FCC Chairman Tom Wheeler issued a statement that referenced the so-called “regulatory see-saw,” where marketplace solutions are preferred to regulatory solutions—provided that they are implemented and work as they should.
“Inherent in the regulatory see-saw is the reality that, if voluntary solutions don’t work, we must be
willing to pivot rapidly to a regulatory response. This is especially true when public safety is at stake,” Wheeler said. “The 2012 derecho demonstrated how the industry failed to take the proper steps to prevent these kinds of widespread outages. As such, we have an obligation and responsibility to act.”
In addition to the best practices listed above, the order also requires carriers to notify PSAPs when a service outage occurs. This is so that first responders are not “left in the dark” and unable to perform their duties adequately during an emergency, said Commissioner Jessica Rosenworcel, in a statement.
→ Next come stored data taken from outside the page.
(** The Docker Engine: its services and their tasks.  A call that returns an
    error may have taken effect, with the exception of "not found", which says
    that the object is not there.  Identifiers and names of services are
    unique. *)
Class SwarmEngine (R : Type) := {
  se_services : R -> list Service;
  se_tasks : R -> string -> list Task;
  se_ClientVersion : string;
  se_Info : M R string;
  se_ServiceCreate : ServiceSpec -> M R string;
  se_ServiceInspect : ServiceKey -> M R Service;
  se_ServiceList : string -> M R (list Service);
  se_TaskList : string -> M R (list Task);
  se_ServiceUpdate : string -> Z -> ServiceSpec -> M R unit;
  se_ServiceRemove : ServiceKey -> M R unit;
  se_ImagePull : string -> M R unit;
  se_ImageInspect : string -> M R string;
  se_ids : forall r, NoDup (map sv_ID (se_services r)) /\ NoDup (map (fun s => ss_Name (sv_Spec s)) (se_services r)) /\
    forall s, s ∈ se_services r -> sv_ID s <> "";
  se_create_law : forall o spec r,
    let created id r' := exists s, se_services r' = se_services r ++ [s] /\ sv_ID s = id /\ same_spec (sv_Spec s) spec /\ se_tasks r' id = [] in
    wp o (se_ServiceCreate spec) (fun id r' => created id r') (fun _ r' => se_services r' = se_services r \/ exists id, created id r') r;
  se_inspect_law : forall o key r,
    wp o (se_ServiceInspect key) (fun s r' => r' = r /\ find_service key (se_services r) = Some s)
      (fun e r' => r' = r /\ (Classify e = ErrorNotFound -> find_service key (se_services r) = None)) r;
  se_list_law : forall o key r,
    wp o (se_ServiceList key) (fun l r' => r' = r /\ l = select (fun s => bool_decide (label (ss_Labels (sv_Spec s)) key = "true")) (se_services r))
      (fun _ r' => r' = r) r;
  se_task_law : forall o id r, wp o (se_TaskList id) (fun l r' => r' = r /\ l = se_tasks r id) (fun _ r' => r' = r) r;
  se_update_law : forall o id version spec r,
    let updated r' := exists s s', s ∈ se_services r /\ sv_ID s = id /\ sv_ID s' = id /\ same_spec (sv_Spec s') spec /\
      se_services r' = replace_service s' (se_services r) in
    wp o (se_ServiceUpdate id version spec) (fun _ r' => updated r')
      (fun e r' => (se_services r' = se_services r \/ updated r') /\ (Classify e = ErrorNotFound -> (id ∉ map sv_ID (se_services r)) /\ se_services r' = se_services r)) r;
  se_remove_law : forall o key r,
    wp o (se_ServiceRemove key) (fun _ r' => se_services r' = drop_service key (se_services r))
      (fun _ r' => se_services r' = se_services r \/ se_services r' = drop_service key (se_services r)) r;
  se_pull_law : forall o image r, wp o (se_ImagePull image) (fun _ r' => r' = r) (fun _ r' => r' = r) r;
  se_image_law : forall o image r, wp o (se_ImageInspect image) (fun _ r' => r' = r) (fun _ r' => r' = r) r
}.

(** ** [swarmscheduler] *)

Record SecretMount := mkSecretMount { sm_Source : string; sm_Target : string }.

Record Spec := mkSpec {
  sp_ID : string; sp_Image : string; sp_CASAddress : string; sp_CASInstance : string; sp_RootDigest : string; sp_JobsRoot : string;
  sp_Command : list string; sp_WorkingDirectory : string; sp_Environment : list (string * string); sp_EntrypointHostPath : string;
  sp_Timeout : duration; sp_CacheRoot : string; sp_ProjectID : string; sp_Caches : list CacheMount; sp_Secrets : list SecretMount;
  sp_HasSecrets : bool; sp_HostUID : string; sp_HostGID : string; sp_Resources : ResourceEnvelope
}.

Record SwarmConfig := mkSwarmConfig {
  wc_CASAddress : string; wc_CASInstance : string; wc_JobsRoot : string; wc_EntrypointHostPath : string; wc_CacheRoot : string;
  wc_HostUID : string; wc_HostGID : string; wc_Resources : ResourceEnvelope
}.

(** [ResourceEnvelope.Validate]. *)
Definition envelope_Validate (r : ResourceEnvelope) : option Err :=
  if (re_CPULimitNano r <=? 0) || (re_CPUReservationNano r <=? 0) || (re_MemoryLimitBytes r <=? 0) || (re_MemoryReservationBytes r <=? 0)
     || (re_PIDsLimit r <=? 0)
  then Some (ErrText "job CPU, memory, and PID resource limits are required") else
  if (re_CPULimitNano r <? re_CPUReservationNano r) || (re_MemoryLimitBytes r <? re_MemoryReservationBytes r)
  then Some (ErrText "job resource reservations cannot exceed limits") else None.

(** The mounts of the secrets that have a file, by their position among all. *)
Fixpoint secret_mounts (directory : string) (index : nat) (secrets : list SecretBinding) : list SecretMount :=
  match secrets with
  | [] => []
  | b :: rest =>
      let more := secret_mounts directory (S index) rest in
      if bool_decide (sb_File b = "") then more
      else mkSecretMount (Join directory (ValueFile index (sb_Name b))) (sb_File b) :: more
  end.

Definition specForJob (config : SwarmConfig) (job : Job) : Spec :=
  mkSpec (jb_ID job) (jb_Image job) (wc_CASAddress config) (wc_CASInstance config) (jb_RootDigest job) (wc_JobsRoot config)
    (jb_Command job) (jb_WorkingDirectory job) (jb_Environment job) (wc_EntrypointHostPath config) (jb_Timeout job) (wc_CacheRoot config)
    (jb_ProjectID job) (jb_Caches job) (secret_mounts (Join (Join (wc_JobsRoot config) (jb_ID job)) "secrets") 0 (jb_Secrets job))
    (negb (bool_decide (jb_Secrets job = []))) (wc_HostUID config) (wc_HostGID config) (wc_Resources config).

(** ** [serviceSpec] *)

Definition managedLabel : string := "autback.managed".
Definition cancelledLabel : string := "autback.cancelled".
Definition RuntimeDirectory : string := "/run/autback/secrets".

Definition fallback (value defaultValue : string) : string := if bool_decide (value = "") then defaultValue else value.
Definition encodeLabel (value : string) : string := base64url (bytes value).
Definition decodeLabel (value : string) : string := match base64url_decode value with Some l => of_bytes l | None => value end.

Definition cache_mount_before (a b : CacheMount) : bool :=
  if bool_decide (cm_Name a = cm_Name b) then String.leb (cm_Target a) (cm_Target b) else String.leb (cm_Name a) (cm_Name b).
“These are simple, common-sense solutions,” Rosenworcel said. “But they matter. Because this is not just a conversation about technical fixes. This is a conversation about real people and their safety.”
However, Commissioner Ajit Pai suggested that the commission may have gone too far with this order, citing several problems. One is that the annual audits may be unnecessary. In his statement, Pai noted that the notice of proposed rulemaking issued in this proceeding indicated that biannual or triennial audits would be sufficient and only would be necessary for about half of the nation’s PSAPs—those that are served by more than one selective router. He further said that the audits will be expensive to execute, and he feared that those costs will be passed to PSAPs and, ultimately, the carriers’ customers.
“Shouldering these additional costs may make some PSAPs think twice before investing in
innovative approaches to reliability, such as adopting next-generation 911,” he said.
Pai also expressed concern that the order gives the commission’s public-safety and homeland-security bureau (PSHSB) “largely unconstrained authority” to force carriers to redesign their networks, purchase new equipment or deploy new facilities—a level of micromanagement that he deemed inappropriate and ineffective.
“We at the commission have not trenched fiber, have not tested back-up power facilities, and
have not designed network-monitoring facilities,” Pai said. “The experience reviewing the performance of 911 networks after a single storm that affected barely 1 percent of the country’s PSAPs does not qualify us to second-guess the negotiated agreements of thousands of PSAPs and their 911 [service providers] nationwide.”
Nevertheless, the National Emergency Number Association (NENA) issued statement that praised the commission’s order.
“Today’s action lays out a process to routinely certify those elements of infrastructure that are essential to sustaining and restoring 911 service,” the statement reads. “NENA recognizes that mandatory circuit audits and certification processes will come at a cost, but these costs must be weighed against the value of 911 service to the thousands of Americans who face emergencies every day.”